Definition prune_attempts (state : RecoveryState) (observed_at : ClockReading)
    : result RecoveryError RecoveryState :=
  _ ← validate_clock (rs_last_observed_at state) observed_at;
  let window := duration_value (restart_window (rs_restart state)) in
  let now := now_value observed_at in
  _ ← try_fold (fun _ attempt =>
        _ ← ok_or (checked_add u64_max (instant_value attempt) window) DeadlineOverflow; Ok tt)
      tt (attempts state);
  Ok (set_attempts (base.filter (fun attempt =>
        now < saturating_add u64_max (instant_value attempt) window)%N (attempts state)) state).

(** ** Digests: restart jitter and fact fingerprints *)

Section digests.
Context (sha256 : list byte -> bytes32).

Definition RECOVERY_FACT_DIGEST_DOMAIN : list byte :=
  ascii_bytes "paraegox.runtime.failure-fact.sha256.internal.v1".
Definition RECOVERY_JITTER_DIGEST_DOMAIN : list byte :=
  ascii_bytes "paraegox.runtime.restart-jitter.sha256.internal.v1".

Abbreviation Builder := (result RecoveryError Digest32Builder).

Definition digest_failed (e : DigestBuildError) : RecoveryError := DigestFailed.
Definition rec_field_bytes (builder : Digest32Builder) (value : list byte) : Builder :=
  map_err digest_failed (field_bytes builder value).
Definition field_tag (builder : Digest32Builder) (value : byte) : Builder :=
  rec_field_bytes builder [value].
Definition field_bool (builder : Digest32Builder) (value : bool) : Builder :=
  rec_field_bytes builder [if value then x01 else x00].
Definition field_u32 (builder : Digest32Builder) (value : N) : Builder :=
  rec_field_bytes builder (be_bytes 4 value).
Definition rec_field_u64 (builder : Digest32Builder) (value : N) : Builder :=
  map_err digest_failed (field_u64 builder value).

Definition side_effect_tag (value : SideEffectClass) : byte :=
  match value with EffectFree => x01 | External => x02 | UnknownEffect => x03 end.
Definition protocol_failure_tag (value : ProcessProtocolFailure) : byte :=
  match value with
  | InvalidFrame => x01 | UnsupportedVersion => x02 | ProtocolGenerationMismatch => x03
  | SequenceViolation => x04 | CreditViolation => x05 | PayloadTooLarge => x06
  end.
Definition resource_failure_tag (value : ProcessResourceFailure) : byte :=
  match value with MemoryFailure => x01 | OpenFds => x02 | ProcessTree => x03 | CpuFailure => x04 end.
Definition owner_invariant_failure_tag (value : ProcessOwnerInvariantFailure) : byte :=
  match value with
  | OwnerGenerationMismatch => x01 | OwnerClockMismatch => x02 | OwnerClockRegressed => x03
  | OwnerDeadlineOverflow => x04 | OwnerStateInconsistent => x05
  end.

(** The six identity fields every digest of this module starts with. *)
Definition append_identity (builder : Digest32Builder) (identity : ProcessGenerationIdentity) : Builder :=
  builder ← rec_field_bytes builder (vec_to_list (host_bytes (process_runtime_host identity)));
  builder ← rec_field_u64 builder (host_epoch_value (process_runtime_host_epoch identity));
  builder ← rec_field_u64 builder (revision_value (process_source_revision identity));
  builder ← rec_field_bytes builder
    (vec_to_list (digest_bytes (slice_digest_value (process_target_slice_digest identity))));
  builder ← rec_field_bytes builder (vec_to_list (process_domain_bytes (process_domain identity)));
  rec_field_u64 builder (domain_epoch_value (process_domain_epoch identity)).

Definition append_loss_lineage (builder : Digest32Builder) (lineage : ProcessLossLineage) : Builder :=
  builder ← field_u32 builder (snapshot_process_tree_members lineage);
  builder ← field_u32 builder (snapshot_outstanding lineage);
  builder ← field_u32 builder (snapshot_held_ipc_credits lineage);
  builder ← rec_field_u64 builder (snapshot_retained_bytes lineage);
  builder ← field_u32 builder (crossed_handoffs lineage);
  builder ← field_u32 builder (classified_handoffs lineage);
  field_bool builder (lineage_external_effect_uncertain lineage).

Definition append_loss (builder : Digest32Builder) (invocation : ProcessInvocationLoss) : Builder :=
  builder ← rec_field_bytes builder (vec_to_list (instance_ref_bytes (loss_instance invocation)));
  builder ← rec_field_u64 builder (generation_epoch_value (loss_generation invocation));
  builder ← rec_field_u64 builder (invocation_value (loss_invocation invocation));
  field_tag builder (side_effect_tag (loss_side_effect invocation)).
(** ** Cleanup and backoff *)

Lemma good_schedule s n :
  settling s n false -> is_Some (loss_lineage n) -> cleanup_proven n = true ->
  good s (schedule_after_cleanup sha256 n (rs_last_observed_at n)).
Proof.
  intros Hset Hl Hcl. pose proof Hset as (Hb & _). unfold schedule_after_cleanup.
  destruct (loss_settled n Hb Hl) as [l ->]. simpl. rewrite Hcl. simpl.
  destruct (external_effect_uncertain n) eqn:Hx; [apply good_quarantine; by left|].
  destruct (quarantine_reason n) as [r|] eqn:Hq; [apply good_quarantine; by left|].
  assert (quarantine_entered n = false) as Hent.
  { destruct Hb as (_ & _ & He & _). destruct (quarantine_entered n); [|done]. rewrite Hq in He. by destruct (He eq_refl). }
  destruct (restart_after_cleanup n) eqn:Hra; simpl.
  2:{ destruct (settle s n Stopped Hset) as [Hi Hc]; [by split_and!|done|]. apply good_unchanged; [done..|]. apply Hset. }
  destruct (prune_cases n) as [[n' Hpr]|Hpr]; rewrite Hpr; simpl; [|done].
  apply prune_Ok in Hpr as [-> Hw]. pose proof (settling_keep s n Hset Hw) as Hset'. clear Hset.
  unfold attempts_exhausted. apply good_bind_quiet; [auto with quiet|]. intros exhausted _.
  destruct exhausted; [apply good_quarantine; by left|].
  apply good_bind_quiet; [apply quiet_delay|]. intros delay _.
  apply good_bind_quiet; [auto with quiet|]. intros value _.
  destruct (settle s _ (Backoff (from_ticks value)) Hset') as [Hi Hc]; [by split_and!|done|].
  apply good_waiting; [done..|]. apply Hset'.
Qed.
Lemma evidence_fact s i q at_ k f t :
  rec_inv s -> fact_try_new i q at_ k = Ok f -> observe_fact sha256 s f = Ok t ->
  q = last_fact_sequence s /\ t = unchanged s \/
  q <> last_fact_sequence s /\
  evidence s (transition_state t) (CallFact i q at_ k) (transition_decision t).
Proof.
  intros Hi [_ ->]%fact_try_new_wf H. apply observe_fact_Ok in H as (_ & Ht & [[Heq ->]|[Hlt H]]); [by left|right].
  simpl in *. split; [lia|]. destruct H as (d & [[Hig ->]|[_ H]]).
  { apply ignored_evidence; [done..|]. unfold quarantined_ignores in Hig. simpl in Hig.
    destruct Hi as [_ Hph _]. destruct (rs_phase s); try done. right. exact Hph. }
  set (n := set_observed_at at_ (set_fact q (Some d) s)) in *.
  assert (forall c, forbids c = false -> call_time c = at_ -> forall r, framed n r -> r = Ok t ->
          evidence s (transition_state t) c (transition_decision t)) as Hplain.
  { intros c Hc Ht' r Hr ->. apply (framed_evidence s n); try done. by rewrite Hc. }
  destruct k; try (eapply Hplain; [done|done| |exact H]; apply framed_begin_failure).
  - by apply (evidence_exited s n).
  - eapply (evidence_invocation s n); [done..| |done|exact H]. simpl. by rewrite bool_decide_eq_true.
  - eapply (evidence_invocation s n); [done..| |done|exact H]. simpl. by rewrite bool_decide_eq_true.
  - unfold begin_owner_invariant_failure in H. set (m := remember_quarantine_reason _ n) in *.
    destruct (remember_is ReasonOwnerInvariantViolation n) as [r Hr].
    apply (framed_evidence s m).
    + rewrite <-H. cbv zeta. case_match; first [apply framed_begin_failure|apply framed_quarantine].
    + unfold m. by rewrite Hr.
    + unfold m. by rewrite Hr.
    + unfold m. rewrite Hr. by intros ((_ & ? & _) & _).
    + intros _. apply remember_doomed.
    + unfold m. by rewrite Hr.
  - by apply (evidence_completed s n).
  - unfold observe_cleanup_incomplete in H. destruct (rs_phase n) eqn:Hph; try done.
    + unfold quarantine in H. set (m := remember_quarantine_reason _ n) in *.
      destruct (remember_is ReasonCleanupNotProven n) as [r Hr].
      apply (framed_evidence s m).
      * rewrite <-H. apply framed_bind. intros r' _.
        case_bool_decide; [apply framed_unchanged|]. case_match; [apply framed_phase|by apply framed_issue].
      * unfold m. by rewrite Hr.
      * unfold m. by rewrite Hr.
      * unfold m. rewrite Hr. by intros ((_ & ? & _) & _).
      * intros _. apply remember_doomed.
      * unfold m. by rewrite Hr.
    + case_bool_decide as Hq; [|done]. injection H as <-. apply ignored_evidence; [done..|]. by right.
Qed.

■ ■ ■ ■

TASK TO CARRY OUT - From the entries above, return exactly the line containing "Lemma evidence_fact s", the line containing "simpl in *.", and all lines between, and nothing else.

EXPECTED ANSWER -
Lemma evidence_fact s i q at_ k f t :
  rec_inv s -> fact_try_new i q at_ k = Ok f -> observe_fact sha256 s f = Ok t ->
  q = last_fact_sequence s /\ t = unchanged s \/
  q <> last_fact_sequence s /\
  evidence s (transition_state t) (CallFact i q at_ k) (transition_decision t).
Proof.
  intros Hi [_ ->]%fact_try_new_wf H. apply observe_fact_Ok in H as (_ & Ht & [[Heq ->]|[Hlt H]]); [by left|right].
  simpl in *. split; [lia|]. destruct H as (d & [[Hig ->]|[_ H]]).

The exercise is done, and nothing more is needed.